[Instructions to follow]
Start at the line with "Smart_power_strips; AC_at_24 ]." in the records below, stop at the line with "(** A string", and return every line in that span exactly, the two end lines included.

╭─ Records shown

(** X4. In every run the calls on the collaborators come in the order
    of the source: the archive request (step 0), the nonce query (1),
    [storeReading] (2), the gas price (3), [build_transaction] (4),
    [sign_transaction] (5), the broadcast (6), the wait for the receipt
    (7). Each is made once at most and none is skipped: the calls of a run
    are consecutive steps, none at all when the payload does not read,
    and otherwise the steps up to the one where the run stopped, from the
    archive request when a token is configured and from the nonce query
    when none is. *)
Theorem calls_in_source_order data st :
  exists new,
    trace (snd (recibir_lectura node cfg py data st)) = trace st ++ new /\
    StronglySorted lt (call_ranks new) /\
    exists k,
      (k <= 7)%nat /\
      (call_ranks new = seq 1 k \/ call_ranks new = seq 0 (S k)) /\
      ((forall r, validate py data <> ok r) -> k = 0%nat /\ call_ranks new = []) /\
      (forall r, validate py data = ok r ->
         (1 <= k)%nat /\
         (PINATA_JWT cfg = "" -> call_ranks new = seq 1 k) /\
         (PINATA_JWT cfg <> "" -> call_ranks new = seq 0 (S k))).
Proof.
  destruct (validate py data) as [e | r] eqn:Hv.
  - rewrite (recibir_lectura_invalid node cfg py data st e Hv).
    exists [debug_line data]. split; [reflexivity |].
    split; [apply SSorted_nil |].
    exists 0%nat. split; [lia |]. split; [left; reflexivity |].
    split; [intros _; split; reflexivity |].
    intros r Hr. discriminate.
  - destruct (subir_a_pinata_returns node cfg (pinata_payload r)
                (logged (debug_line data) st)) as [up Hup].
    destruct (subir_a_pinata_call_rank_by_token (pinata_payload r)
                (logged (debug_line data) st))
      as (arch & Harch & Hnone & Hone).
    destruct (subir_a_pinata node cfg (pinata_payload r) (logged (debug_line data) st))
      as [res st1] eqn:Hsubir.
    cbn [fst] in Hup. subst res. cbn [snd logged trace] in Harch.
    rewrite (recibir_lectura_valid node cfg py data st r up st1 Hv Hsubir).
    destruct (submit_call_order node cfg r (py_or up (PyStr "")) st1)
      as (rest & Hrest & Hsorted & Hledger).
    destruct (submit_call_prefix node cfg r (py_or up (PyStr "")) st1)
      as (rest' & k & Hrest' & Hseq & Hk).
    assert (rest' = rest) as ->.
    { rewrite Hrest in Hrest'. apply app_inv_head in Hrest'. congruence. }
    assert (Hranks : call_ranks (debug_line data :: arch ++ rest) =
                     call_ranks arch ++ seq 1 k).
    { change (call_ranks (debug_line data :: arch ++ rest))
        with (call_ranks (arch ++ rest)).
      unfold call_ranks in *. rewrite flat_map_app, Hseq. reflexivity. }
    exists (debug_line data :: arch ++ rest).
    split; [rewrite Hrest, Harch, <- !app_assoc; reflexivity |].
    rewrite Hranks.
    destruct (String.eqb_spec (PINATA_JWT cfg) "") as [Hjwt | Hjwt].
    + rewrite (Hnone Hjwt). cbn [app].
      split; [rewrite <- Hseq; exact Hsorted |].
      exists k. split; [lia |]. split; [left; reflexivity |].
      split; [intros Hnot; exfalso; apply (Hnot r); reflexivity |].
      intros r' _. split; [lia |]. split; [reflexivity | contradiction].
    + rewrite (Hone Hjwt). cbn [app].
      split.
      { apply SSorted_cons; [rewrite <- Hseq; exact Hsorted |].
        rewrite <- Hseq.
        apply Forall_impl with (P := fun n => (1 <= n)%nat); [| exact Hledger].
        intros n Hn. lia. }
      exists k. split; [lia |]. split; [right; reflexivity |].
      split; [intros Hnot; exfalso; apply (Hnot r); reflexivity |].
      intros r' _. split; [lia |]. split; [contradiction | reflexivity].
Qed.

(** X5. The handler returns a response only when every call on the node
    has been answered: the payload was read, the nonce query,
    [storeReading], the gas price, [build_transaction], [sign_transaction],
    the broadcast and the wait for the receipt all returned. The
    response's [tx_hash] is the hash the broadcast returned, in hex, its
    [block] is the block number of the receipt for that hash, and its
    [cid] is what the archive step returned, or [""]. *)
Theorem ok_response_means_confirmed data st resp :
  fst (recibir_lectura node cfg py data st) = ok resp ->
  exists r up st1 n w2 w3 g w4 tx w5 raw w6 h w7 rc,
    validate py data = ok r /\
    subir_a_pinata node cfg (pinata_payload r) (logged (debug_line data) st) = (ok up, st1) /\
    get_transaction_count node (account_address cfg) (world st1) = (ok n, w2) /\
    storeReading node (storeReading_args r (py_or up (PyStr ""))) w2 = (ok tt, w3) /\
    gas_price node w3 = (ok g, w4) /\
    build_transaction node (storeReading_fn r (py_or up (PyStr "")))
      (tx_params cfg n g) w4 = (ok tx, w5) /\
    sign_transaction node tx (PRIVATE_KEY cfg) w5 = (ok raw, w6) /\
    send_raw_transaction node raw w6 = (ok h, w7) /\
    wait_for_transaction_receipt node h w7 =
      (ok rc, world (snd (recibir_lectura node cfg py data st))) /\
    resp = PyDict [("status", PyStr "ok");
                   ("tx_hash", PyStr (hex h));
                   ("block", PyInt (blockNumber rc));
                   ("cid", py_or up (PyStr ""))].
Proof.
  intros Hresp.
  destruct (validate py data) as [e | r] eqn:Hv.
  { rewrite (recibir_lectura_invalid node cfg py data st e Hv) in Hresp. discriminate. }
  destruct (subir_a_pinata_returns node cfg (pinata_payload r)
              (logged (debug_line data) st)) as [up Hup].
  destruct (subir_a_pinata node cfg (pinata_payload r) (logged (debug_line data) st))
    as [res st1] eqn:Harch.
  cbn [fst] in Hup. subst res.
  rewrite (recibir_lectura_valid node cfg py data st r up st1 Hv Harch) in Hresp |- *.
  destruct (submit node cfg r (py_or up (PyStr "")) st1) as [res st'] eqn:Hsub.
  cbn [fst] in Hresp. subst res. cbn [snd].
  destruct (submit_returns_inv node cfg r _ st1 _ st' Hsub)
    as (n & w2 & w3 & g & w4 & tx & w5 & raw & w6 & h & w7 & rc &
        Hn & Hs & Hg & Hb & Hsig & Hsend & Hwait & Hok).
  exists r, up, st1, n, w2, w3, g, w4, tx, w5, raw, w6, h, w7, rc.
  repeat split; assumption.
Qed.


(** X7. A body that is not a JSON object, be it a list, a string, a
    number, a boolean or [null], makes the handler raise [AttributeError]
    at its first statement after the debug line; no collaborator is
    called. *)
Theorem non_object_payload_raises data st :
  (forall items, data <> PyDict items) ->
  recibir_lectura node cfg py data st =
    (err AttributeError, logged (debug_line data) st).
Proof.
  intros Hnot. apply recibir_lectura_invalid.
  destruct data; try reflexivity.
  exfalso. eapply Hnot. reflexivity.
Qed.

╰─
╭─ Records shown

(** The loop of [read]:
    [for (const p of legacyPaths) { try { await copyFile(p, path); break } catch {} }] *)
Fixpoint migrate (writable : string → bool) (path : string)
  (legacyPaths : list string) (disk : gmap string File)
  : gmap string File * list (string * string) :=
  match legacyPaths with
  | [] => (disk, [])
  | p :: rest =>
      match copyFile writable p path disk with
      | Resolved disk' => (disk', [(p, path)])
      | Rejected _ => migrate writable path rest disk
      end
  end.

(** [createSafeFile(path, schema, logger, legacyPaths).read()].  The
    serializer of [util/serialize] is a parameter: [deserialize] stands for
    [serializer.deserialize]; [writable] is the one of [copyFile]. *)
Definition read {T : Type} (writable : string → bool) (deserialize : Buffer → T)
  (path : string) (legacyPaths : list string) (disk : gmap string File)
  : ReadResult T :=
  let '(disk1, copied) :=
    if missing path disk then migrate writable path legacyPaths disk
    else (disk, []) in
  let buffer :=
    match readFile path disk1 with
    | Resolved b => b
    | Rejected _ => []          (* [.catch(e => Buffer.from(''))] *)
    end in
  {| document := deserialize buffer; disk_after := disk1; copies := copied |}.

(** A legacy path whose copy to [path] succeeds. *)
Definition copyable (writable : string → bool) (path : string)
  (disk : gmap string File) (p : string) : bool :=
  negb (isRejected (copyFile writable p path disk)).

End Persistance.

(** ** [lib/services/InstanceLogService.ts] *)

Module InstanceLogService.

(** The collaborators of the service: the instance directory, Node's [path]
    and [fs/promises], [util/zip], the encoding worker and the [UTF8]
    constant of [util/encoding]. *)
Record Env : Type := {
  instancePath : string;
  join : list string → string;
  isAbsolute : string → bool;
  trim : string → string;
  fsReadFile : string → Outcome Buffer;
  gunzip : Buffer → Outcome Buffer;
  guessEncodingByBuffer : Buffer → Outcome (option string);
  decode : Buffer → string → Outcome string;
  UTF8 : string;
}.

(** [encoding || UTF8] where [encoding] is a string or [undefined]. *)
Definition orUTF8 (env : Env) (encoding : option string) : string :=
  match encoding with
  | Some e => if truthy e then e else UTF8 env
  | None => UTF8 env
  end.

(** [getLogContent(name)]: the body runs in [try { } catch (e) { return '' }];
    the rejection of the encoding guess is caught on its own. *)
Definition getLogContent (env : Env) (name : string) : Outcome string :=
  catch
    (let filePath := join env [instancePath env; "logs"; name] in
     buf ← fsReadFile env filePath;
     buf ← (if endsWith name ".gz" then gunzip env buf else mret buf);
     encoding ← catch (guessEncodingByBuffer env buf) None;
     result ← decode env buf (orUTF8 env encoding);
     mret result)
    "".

╰─
╭─ Records shown

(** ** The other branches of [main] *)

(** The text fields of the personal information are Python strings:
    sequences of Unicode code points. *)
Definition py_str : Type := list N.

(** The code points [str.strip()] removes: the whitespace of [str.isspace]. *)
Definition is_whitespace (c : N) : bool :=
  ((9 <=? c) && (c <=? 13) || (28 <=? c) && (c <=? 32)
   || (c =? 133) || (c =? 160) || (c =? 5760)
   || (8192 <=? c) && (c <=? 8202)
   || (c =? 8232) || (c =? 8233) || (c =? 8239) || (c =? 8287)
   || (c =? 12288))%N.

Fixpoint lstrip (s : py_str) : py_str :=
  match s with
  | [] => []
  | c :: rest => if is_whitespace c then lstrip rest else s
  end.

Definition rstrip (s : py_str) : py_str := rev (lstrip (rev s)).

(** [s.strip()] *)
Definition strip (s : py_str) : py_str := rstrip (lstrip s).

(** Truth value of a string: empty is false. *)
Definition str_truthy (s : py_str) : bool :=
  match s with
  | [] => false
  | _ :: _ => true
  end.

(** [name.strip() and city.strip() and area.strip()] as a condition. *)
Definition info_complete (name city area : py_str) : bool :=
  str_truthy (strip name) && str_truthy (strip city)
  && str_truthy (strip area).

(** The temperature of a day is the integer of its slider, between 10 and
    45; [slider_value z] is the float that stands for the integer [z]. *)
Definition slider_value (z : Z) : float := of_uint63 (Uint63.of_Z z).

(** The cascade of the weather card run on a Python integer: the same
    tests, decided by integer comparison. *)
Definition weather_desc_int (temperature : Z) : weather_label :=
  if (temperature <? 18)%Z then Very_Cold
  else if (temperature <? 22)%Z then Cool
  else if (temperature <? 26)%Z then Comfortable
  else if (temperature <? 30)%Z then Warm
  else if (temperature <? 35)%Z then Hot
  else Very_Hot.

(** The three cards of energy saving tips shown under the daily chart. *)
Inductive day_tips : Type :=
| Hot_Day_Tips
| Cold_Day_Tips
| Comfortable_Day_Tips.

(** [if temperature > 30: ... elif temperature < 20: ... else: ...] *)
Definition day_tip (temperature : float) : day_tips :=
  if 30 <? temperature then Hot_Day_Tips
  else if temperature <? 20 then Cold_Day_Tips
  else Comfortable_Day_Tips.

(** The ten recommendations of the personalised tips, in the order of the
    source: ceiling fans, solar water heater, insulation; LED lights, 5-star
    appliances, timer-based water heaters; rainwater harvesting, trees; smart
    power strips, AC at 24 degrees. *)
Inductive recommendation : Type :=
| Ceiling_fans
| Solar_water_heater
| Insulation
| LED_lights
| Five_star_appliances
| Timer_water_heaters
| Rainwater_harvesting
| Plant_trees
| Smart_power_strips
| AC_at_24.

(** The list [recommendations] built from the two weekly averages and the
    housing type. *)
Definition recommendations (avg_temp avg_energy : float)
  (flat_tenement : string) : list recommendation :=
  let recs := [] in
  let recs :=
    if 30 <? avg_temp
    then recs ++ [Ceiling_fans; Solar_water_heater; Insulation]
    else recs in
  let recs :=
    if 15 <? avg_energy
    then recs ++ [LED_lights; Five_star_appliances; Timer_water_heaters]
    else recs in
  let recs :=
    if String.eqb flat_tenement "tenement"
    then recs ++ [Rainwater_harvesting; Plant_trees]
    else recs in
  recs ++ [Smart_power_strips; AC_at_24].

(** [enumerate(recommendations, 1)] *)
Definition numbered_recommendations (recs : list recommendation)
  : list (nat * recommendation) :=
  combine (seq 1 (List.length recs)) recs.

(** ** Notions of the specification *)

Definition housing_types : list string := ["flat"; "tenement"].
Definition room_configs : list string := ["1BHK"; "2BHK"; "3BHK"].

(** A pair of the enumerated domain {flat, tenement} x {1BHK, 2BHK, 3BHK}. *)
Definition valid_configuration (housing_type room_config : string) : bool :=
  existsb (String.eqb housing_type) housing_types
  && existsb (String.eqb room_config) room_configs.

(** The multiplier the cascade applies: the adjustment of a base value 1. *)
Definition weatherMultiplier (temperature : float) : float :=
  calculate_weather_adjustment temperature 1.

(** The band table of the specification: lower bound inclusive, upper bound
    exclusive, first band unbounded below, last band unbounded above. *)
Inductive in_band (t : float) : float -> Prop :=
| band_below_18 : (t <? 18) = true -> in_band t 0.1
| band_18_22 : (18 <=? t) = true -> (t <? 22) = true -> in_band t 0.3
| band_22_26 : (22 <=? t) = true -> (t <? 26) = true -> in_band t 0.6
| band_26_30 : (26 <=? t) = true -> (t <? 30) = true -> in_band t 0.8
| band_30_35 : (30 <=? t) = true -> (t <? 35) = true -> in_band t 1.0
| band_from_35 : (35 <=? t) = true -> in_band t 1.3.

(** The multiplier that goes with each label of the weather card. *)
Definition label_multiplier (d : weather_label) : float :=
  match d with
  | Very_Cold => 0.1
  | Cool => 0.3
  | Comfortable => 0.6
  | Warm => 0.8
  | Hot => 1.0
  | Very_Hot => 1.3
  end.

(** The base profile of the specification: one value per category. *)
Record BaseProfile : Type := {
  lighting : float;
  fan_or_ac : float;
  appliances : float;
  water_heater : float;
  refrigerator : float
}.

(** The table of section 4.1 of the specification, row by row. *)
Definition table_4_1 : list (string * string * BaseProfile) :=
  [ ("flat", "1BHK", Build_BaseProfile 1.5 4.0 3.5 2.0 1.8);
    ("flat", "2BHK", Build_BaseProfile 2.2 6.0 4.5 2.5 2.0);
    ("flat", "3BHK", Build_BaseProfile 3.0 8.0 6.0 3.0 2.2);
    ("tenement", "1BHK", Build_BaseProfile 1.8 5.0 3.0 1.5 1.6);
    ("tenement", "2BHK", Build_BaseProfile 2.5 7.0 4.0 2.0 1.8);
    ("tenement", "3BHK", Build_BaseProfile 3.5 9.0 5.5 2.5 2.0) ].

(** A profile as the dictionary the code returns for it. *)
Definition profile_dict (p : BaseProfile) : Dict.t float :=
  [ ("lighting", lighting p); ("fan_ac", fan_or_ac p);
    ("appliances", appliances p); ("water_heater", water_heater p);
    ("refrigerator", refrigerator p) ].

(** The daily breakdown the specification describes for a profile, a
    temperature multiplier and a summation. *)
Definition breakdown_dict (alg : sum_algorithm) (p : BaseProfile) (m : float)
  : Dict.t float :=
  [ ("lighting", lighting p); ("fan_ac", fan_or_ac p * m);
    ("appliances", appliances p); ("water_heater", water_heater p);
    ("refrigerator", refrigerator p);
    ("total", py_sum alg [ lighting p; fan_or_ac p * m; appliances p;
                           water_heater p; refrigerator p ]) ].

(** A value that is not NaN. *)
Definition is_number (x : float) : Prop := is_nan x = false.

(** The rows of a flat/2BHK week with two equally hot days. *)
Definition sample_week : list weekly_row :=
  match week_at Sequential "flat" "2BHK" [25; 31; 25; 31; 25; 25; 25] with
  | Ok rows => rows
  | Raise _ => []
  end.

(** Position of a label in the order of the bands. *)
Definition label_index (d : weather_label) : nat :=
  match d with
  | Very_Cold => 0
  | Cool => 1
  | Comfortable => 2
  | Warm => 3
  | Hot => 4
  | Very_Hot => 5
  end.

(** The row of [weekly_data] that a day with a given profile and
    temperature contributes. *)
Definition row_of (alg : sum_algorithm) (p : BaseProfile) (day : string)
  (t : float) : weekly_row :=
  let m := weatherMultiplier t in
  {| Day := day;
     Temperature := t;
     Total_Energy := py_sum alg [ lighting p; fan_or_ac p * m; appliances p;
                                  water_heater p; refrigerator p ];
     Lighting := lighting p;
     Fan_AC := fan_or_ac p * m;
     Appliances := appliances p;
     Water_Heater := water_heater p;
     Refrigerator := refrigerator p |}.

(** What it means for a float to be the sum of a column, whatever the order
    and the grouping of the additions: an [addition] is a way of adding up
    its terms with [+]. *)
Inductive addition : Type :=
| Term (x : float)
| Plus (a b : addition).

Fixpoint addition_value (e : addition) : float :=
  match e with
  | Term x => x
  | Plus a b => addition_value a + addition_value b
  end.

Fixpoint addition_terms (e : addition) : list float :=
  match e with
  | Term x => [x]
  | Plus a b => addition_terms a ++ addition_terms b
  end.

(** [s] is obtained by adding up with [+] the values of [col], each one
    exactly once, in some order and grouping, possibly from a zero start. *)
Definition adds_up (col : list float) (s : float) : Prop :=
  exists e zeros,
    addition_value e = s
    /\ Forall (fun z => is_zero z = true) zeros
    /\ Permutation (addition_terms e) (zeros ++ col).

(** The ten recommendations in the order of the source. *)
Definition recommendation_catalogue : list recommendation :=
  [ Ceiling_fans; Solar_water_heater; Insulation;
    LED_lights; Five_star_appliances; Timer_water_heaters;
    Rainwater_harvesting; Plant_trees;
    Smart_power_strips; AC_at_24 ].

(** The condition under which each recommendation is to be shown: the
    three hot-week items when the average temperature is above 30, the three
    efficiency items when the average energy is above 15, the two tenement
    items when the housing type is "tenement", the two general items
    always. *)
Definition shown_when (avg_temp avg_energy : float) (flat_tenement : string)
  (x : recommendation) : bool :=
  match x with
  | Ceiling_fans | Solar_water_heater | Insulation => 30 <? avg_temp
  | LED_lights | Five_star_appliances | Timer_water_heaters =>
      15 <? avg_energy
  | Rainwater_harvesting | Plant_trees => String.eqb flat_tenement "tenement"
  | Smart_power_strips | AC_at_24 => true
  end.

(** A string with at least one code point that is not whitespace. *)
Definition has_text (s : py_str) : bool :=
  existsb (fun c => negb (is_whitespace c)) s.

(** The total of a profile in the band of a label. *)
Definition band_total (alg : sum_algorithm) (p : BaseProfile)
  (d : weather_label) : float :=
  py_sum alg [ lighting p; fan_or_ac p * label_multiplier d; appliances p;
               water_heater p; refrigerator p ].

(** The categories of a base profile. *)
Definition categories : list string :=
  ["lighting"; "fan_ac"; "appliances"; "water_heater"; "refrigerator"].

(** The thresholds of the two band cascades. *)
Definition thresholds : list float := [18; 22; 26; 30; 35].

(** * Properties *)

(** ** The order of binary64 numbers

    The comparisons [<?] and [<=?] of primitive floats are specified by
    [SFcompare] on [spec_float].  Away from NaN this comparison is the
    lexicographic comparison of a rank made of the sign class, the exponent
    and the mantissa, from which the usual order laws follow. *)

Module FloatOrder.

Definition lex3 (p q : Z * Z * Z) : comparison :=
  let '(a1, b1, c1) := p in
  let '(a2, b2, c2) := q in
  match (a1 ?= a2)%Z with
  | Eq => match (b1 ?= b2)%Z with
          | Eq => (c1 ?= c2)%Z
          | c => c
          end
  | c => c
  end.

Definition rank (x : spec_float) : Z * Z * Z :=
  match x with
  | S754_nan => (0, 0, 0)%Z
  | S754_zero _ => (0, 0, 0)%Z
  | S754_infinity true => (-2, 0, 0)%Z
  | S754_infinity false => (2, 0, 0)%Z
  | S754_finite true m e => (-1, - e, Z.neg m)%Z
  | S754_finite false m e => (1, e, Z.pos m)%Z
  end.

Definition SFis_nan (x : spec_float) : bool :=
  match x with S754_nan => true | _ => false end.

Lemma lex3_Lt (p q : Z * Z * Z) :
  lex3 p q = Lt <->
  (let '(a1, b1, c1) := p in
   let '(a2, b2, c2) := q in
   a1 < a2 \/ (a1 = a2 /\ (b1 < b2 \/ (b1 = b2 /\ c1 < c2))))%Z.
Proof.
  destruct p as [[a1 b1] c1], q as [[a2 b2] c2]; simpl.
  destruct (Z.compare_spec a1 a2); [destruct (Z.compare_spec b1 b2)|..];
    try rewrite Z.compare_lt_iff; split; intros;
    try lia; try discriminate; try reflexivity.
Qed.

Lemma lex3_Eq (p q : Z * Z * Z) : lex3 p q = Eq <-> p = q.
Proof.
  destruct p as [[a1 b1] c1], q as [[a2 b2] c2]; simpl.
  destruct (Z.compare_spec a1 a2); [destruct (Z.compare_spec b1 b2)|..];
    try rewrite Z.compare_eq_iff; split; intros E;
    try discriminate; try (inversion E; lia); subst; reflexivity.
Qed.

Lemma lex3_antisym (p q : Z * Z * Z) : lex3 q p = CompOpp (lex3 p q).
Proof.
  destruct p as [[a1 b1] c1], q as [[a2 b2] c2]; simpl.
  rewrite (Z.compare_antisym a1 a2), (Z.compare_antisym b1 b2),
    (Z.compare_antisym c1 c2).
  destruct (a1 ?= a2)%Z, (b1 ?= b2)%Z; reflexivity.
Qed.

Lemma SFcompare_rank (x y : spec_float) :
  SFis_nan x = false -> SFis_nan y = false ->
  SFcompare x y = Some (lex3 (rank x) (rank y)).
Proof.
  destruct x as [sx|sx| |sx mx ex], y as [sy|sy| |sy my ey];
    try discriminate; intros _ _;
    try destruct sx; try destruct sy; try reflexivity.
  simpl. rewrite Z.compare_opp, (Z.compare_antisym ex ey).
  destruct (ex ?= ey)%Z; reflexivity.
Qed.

╰─

[Answer to the problem]
    Smart_power_strips; AC_at_24 ].

(** The condition under which each recommendation is to be shown: the
    three hot-week items when the average temperature is above 30, the three
    efficiency items when the average energy is above 15, the two tenement
    items when the housing type is "tenement", the two general items
    always. *)
Definition shown_when (avg_temp avg_energy : float) (flat_tenement : string)
  (x : recommendation) : bool :=
  match x with
  | Ceiling_fans | Solar_water_heater | Insulation => 30 <? avg_temp
  | LED_lights | Five_star_appliances | Timer_water_heaters =>
      15 <? avg_energy
  | Rainwater_harvesting | Plant_trees => String.eqb flat_tenement "tenement"
  | Smart_power_strips | AC_at_24 => true
  end.

(** A string with at least one code point that is not whitespace. *)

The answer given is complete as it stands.